## Work instruction
The answer must consist only of the lines from the line with "consistent bitsets, loading" to the line with "symmetry. apply Nat.ltb_ge.", both included, exactly as they stand below.

Dataset records:
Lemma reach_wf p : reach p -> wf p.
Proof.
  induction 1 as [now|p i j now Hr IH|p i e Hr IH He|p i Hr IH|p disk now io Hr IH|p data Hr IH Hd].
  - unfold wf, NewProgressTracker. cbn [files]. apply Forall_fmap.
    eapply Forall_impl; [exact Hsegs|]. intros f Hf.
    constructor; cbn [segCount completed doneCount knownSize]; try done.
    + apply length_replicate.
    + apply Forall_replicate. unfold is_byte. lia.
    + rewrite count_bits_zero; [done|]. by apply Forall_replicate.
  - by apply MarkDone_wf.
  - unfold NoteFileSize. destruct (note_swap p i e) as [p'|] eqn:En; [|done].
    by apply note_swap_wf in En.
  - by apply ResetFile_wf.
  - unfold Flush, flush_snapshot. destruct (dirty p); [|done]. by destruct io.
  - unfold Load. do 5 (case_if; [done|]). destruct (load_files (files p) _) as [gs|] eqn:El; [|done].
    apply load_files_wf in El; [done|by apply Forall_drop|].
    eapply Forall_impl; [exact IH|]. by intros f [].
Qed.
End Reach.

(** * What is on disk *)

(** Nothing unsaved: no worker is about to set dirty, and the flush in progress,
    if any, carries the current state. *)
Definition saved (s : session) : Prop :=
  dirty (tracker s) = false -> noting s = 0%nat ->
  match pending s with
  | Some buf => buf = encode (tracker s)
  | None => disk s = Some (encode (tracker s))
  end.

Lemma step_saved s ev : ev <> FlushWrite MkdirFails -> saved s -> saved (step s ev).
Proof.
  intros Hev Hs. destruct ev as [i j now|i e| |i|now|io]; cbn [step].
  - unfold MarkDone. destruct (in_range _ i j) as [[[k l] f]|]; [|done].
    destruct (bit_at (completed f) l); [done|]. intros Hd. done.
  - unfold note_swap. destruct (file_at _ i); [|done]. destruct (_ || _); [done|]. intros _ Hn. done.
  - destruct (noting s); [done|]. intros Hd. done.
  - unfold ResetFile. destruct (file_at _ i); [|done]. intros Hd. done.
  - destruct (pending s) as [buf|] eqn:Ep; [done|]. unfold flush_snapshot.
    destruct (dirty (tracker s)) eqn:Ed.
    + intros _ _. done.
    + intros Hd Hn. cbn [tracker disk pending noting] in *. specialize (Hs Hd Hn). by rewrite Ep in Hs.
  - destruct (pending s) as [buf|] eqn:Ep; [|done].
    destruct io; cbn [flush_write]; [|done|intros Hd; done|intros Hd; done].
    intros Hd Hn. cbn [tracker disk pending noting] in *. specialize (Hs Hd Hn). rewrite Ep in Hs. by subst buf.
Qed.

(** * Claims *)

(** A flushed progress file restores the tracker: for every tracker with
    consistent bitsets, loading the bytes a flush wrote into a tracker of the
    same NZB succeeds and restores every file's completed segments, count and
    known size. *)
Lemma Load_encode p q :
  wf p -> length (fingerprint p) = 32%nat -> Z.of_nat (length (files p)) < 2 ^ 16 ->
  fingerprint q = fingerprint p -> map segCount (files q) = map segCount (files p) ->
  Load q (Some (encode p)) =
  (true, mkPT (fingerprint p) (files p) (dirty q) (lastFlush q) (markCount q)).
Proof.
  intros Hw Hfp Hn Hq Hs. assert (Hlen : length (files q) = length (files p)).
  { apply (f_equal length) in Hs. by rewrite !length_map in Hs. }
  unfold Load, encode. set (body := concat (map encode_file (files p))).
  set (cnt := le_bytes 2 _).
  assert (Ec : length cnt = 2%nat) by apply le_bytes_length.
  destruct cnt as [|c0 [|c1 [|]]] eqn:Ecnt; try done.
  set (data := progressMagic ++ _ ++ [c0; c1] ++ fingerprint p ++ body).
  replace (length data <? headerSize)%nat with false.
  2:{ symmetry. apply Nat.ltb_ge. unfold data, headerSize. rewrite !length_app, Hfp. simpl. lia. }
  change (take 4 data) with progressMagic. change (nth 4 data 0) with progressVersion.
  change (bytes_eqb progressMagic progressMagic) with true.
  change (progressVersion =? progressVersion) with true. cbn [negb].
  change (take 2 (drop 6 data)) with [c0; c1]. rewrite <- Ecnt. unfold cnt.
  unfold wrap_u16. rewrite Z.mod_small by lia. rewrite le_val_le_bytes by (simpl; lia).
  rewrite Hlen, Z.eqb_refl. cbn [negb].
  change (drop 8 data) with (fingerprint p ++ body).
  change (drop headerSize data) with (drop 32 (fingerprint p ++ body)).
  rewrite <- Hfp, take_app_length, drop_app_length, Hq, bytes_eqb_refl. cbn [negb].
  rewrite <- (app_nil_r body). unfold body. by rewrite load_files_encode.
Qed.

---

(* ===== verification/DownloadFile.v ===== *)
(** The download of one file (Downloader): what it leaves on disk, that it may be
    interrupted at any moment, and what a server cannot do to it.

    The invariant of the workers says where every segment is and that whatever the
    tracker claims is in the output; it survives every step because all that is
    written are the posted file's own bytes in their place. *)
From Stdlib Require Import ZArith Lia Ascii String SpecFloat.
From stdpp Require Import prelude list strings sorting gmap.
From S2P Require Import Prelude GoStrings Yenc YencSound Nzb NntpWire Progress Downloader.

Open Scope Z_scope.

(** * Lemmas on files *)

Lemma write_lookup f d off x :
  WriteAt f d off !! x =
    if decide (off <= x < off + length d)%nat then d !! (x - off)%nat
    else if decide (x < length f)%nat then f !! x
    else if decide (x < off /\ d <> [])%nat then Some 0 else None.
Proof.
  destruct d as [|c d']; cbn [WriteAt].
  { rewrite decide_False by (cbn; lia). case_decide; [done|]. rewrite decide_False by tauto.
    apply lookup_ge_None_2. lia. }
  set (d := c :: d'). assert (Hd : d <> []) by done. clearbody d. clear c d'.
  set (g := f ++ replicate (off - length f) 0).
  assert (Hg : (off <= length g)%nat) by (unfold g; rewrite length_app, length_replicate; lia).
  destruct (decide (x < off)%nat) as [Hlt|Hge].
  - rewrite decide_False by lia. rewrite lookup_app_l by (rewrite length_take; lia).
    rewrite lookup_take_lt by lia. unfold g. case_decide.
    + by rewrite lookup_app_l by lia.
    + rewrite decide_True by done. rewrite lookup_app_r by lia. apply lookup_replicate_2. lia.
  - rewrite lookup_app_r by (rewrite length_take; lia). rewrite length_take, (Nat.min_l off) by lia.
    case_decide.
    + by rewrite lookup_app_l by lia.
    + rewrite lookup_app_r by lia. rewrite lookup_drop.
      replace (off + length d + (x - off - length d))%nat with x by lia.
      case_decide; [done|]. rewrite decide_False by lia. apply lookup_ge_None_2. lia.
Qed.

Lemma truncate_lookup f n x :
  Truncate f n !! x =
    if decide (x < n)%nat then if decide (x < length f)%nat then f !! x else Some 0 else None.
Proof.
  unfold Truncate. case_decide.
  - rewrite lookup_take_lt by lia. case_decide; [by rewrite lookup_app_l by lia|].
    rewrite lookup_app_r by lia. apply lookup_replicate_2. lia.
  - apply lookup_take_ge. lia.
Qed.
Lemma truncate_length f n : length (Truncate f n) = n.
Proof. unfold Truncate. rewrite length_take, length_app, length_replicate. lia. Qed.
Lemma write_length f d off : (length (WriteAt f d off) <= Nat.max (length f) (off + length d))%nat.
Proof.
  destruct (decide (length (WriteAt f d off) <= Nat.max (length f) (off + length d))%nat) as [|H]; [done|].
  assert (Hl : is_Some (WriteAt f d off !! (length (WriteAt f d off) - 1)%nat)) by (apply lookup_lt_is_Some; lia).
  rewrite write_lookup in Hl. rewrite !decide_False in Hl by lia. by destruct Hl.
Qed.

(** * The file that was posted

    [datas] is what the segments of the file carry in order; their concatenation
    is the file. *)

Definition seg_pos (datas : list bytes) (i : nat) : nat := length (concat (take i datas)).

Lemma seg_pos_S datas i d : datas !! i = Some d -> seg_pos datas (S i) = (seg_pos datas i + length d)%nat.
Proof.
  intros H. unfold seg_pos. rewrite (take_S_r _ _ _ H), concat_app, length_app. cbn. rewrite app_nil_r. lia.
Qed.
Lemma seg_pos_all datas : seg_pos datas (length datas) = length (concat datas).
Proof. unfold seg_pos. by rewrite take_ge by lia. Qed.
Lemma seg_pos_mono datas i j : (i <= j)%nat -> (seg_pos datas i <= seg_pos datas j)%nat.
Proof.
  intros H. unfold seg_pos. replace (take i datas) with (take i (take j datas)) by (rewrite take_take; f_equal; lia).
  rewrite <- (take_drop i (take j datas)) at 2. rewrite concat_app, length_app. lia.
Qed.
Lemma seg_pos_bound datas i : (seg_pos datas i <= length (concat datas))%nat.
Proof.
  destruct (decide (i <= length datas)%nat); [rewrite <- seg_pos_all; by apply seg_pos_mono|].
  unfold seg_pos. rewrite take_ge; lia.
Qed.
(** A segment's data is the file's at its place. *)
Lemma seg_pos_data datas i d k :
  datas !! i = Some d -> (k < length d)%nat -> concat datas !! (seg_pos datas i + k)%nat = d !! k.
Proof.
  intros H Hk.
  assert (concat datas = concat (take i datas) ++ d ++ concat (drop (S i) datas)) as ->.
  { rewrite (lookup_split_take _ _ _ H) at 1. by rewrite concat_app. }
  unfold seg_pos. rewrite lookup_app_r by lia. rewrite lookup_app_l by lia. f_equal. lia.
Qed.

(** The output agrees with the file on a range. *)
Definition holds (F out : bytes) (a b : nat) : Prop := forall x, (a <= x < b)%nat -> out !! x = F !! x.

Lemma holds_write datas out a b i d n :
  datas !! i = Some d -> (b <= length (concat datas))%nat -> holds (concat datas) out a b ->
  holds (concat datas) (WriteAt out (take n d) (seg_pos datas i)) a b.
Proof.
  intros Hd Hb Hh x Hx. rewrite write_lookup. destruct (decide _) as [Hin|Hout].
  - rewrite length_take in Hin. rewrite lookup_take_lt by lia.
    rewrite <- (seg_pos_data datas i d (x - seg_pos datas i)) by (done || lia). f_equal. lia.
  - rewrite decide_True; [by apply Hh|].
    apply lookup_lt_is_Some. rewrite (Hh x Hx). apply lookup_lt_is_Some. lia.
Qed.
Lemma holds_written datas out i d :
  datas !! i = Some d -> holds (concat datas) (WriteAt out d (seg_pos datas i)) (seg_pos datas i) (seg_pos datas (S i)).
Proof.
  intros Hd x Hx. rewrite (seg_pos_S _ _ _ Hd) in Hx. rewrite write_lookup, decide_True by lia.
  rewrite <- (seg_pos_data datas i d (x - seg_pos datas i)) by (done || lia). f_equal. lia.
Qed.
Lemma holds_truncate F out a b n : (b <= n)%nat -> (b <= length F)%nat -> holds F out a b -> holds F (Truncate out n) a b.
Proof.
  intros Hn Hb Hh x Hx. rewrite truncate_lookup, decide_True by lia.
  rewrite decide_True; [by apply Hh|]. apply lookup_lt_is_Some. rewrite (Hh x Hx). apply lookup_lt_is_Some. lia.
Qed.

## Solution below
    consistent bitsets, loading the bytes a flush wrote into a tracker of the
    same NZB succeeds and restores every file's completed segments, count and
    known size. *)
Lemma Load_encode p q :
  wf p -> length (fingerprint p) = 32%nat -> Z.of_nat (length (files p)) < 2 ^ 16 ->
  fingerprint q = fingerprint p -> map segCount (files q) = map segCount (files p) ->
  Load q (Some (encode p)) =
  (true, mkPT (fingerprint p) (files p) (dirty q) (lastFlush q) (markCount q)).
Proof.
  intros Hw Hfp Hn Hq Hs. assert (Hlen : length (files q) = length (files p)).
  { apply (f_equal length) in Hs. by rewrite !length_map in Hs. }
  unfold Load, encode. set (body := concat (map encode_file (files p))).
  set (cnt := le_bytes 2 _).
  assert (Ec : length cnt = 2%nat) by apply le_bytes_length.
  destruct cnt as [|c0 [|c1 [|]]] eqn:Ecnt; try done.
  set (data := progressMagic ++ _ ++ [c0; c1] ++ fingerprint p ++ body).
  replace (length data <? headerSize)%nat with false.
  2:{ symmetry. apply Nat.ltb_ge. unfold data, headerSize. rewrite !length_app, Hfp. simpl. lia. }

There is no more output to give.